[Listed entries — start]

(** [OffersService.update]: [{...offer, ...updateOfferDto, updatedAt}]. *)
Definition offersService_update (id : string) (dto : UpdateOfferDto) (now : string)
  : M Offer :=
  offer ← offersService_findOne id;
  match truthy (uo_name dto) with
  | Some n =>
      if String.eqb n (o_name offer) then mret tt
      else existing ← offersRepository_findByBrandIdAndName (o_brandId offer) n;
           match existing with
           | Some _ => throw (ConflictException ("Offer with name " +:+ n
                                +:+ " already exists for this brand"))
           | None => mret tt
           end
  | None => mret tt
  end ;;
  offersRepository_put
    (mkOffer (o_id offer) (default (o_name offer) (uo_name dto)) (o_brandId offer)
       (default (description offer) (uo_description dto))
       (locationIds offer) (locationsTotal offer) (o_createdAt offer) now).

(** [OffersService.remove]. *)
Definition offersService_remove (id : string) : M unit :=
  _ ← offersService_findOne id;
  offersRepository_delete id.

Section Lowering.
Variable toLowerCase : string -> string.

(** [LocationsService.create]: uniqueness of [(brandId, nameLower)]. *)
Definition locationsService_create (dto : CreateLocationDto) (newId now : string)
  : M Location :=
  _ ← brandsService_findOne (cl_brandId dto);
  let nl := toLowerCase (cl_name dto) in
  existing ← locationsRepository_findByBrandIdAndNameLower (cl_brandId dto) nl;
  match existing with
  | Some _ => throw (ConflictException ("Location with name " +:+ cl_name dto
                       +:+ " already exists for this brand"))
  | None =>
      locationsRepository_put
        (mkLocation newId (cl_brandId dto) (cl_name dto) nl (cl_address dto)
           Undefined false now now)
  end.

(** [LocationsService.update]:
    [{...location, ...updateLocationDto, ...(nameLower && {nameLower}), updatedAt}]. *)
Definition locationsService_update (id : string) (dto : UpdateLocationDto)
    (now : string) : M Location :=
  location ← locationsService_findOne id;
  let nl := toLowerCase <$> truthy (ul_name dto) in
  match nl with
  | Some n =>
      if String.eqb n (nameLower location) then mret tt
      else existing ← locationsRepository_findByBrandIdAndNameLower (l_brandId location) n;
           match existing with
           | Some _ => throw (ConflictException ("Location with name "
                                +:+ default n (ul_name dto) +:+ " already exists for this brand"))
           | None => mret tt
           end
  | None => mret tt
  end ;;
  locationsRepository_put
    (mkLocation (l_id location) (l_brandId location) (default (l_name location) (ul_name dto))
       (default (nameLower location) nl) (default (address location) (ul_address dto))
       (offerIds location) (hasOffer location) (l_createdAt location) now).

(** [LocationsService.remove]. *)
Definition locationsService_remove (id : string) : M unit :=
  _ ← locationsService_findOne id;
  locationsRepository_delete id.

(** The services over the DynamoDB model of [transactWrite]. *)
Definition link := linkToLocation dynamo_transactWrite.
Definition unlink := unlinkFromLocation dynamo_transactWrite.

(** ** [BrandsRepository] (newest revision) and [BrandsService] *)

(** [findByNameLower]: query of [nameLower-index], first item. *)
Definition brandsRepository_findByNameLower (nl : string) : M (option Brand) := λ w,
  (inr (head (List.filter (λ b, String.eqb (b_nameLower b) nl)
                (map snd (map_to_list (brands (db w)))))),
   log (QueryIndex "brands" "nameLower-index" nl EmptyString) w).

(** [create] and [update] are both a [put] of the whole item. *)
Definition brandsRepository_put (b : Brand) : M Brand := λ w,
  let d := db w in
  if has_empty_key (brand_keys b) then (inl empty_key_error, log (PutItem "brands" (b_id b)) w)
  else
  (inr b, log (PutItem "brands" (b_id b))
            (set_db (mkDb (<[b_id b := b]> (brands d)) (locations d) (offers d)) w)).

Definition brandsRepository_delete (id : string) : M unit := λ w,
  let d := db w in
  (inr tt, log (DeleteItem "brands" id)
             (set_db (mkDb (delete id (brands d)) (locations d) (offers d)) w)).

(** The brand DTOs are not in the repository; the service reads [name]
    and spreads the body into a [Brand], whose other writable field is
    [description]. *)
Record CreateBrandDto := mkCreateBrandDto { cb_name : string; cb_description : string }.
Record UpdateBrandDto := mkUpdateBrandDto {
  ub_name : option string; ub_description : option string }.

[Listed entries — finish]

**Your objective:** What you return must be an exact retyping of the lines above starting at the line with "Definition unlink := unlinkFromLocation" and ending at the line with "(inr tt, log", and nothing besides.

**The answer:**
Definition unlink := unlinkFromLocation dynamo_transactWrite.

(** ** [BrandsRepository] (newest revision) and [BrandsService] *)

(** [findByNameLower]: query of [nameLower-index], first item. *)
Definition brandsRepository_findByNameLower (nl : string) : M (option Brand) := λ w,
  (inr (head (List.filter (λ b, String.eqb (b_nameLower b) nl)
                (map snd (map_to_list (brands (db w)))))),
   log (QueryIndex "brands" "nameLower-index" nl EmptyString) w).

(** [create] and [update] are both a [put] of the whole item. *)
Definition brandsRepository_put (b : Brand) : M Brand := λ w,
  let d := db w in
  if has_empty_key (brand_keys b) then (inl empty_key_error, log (PutItem "brands" (b_id b)) w)
  else
  (inr b, log (PutItem "brands" (b_id b))
            (set_db (mkDb (<[b_id b := b]> (brands d)) (locations d) (offers d)) w)).

Definition brandsRepository_delete (id : string) : M unit := λ w,
  let d := db w in
  (inr tt, log (DeleteItem "brands" id)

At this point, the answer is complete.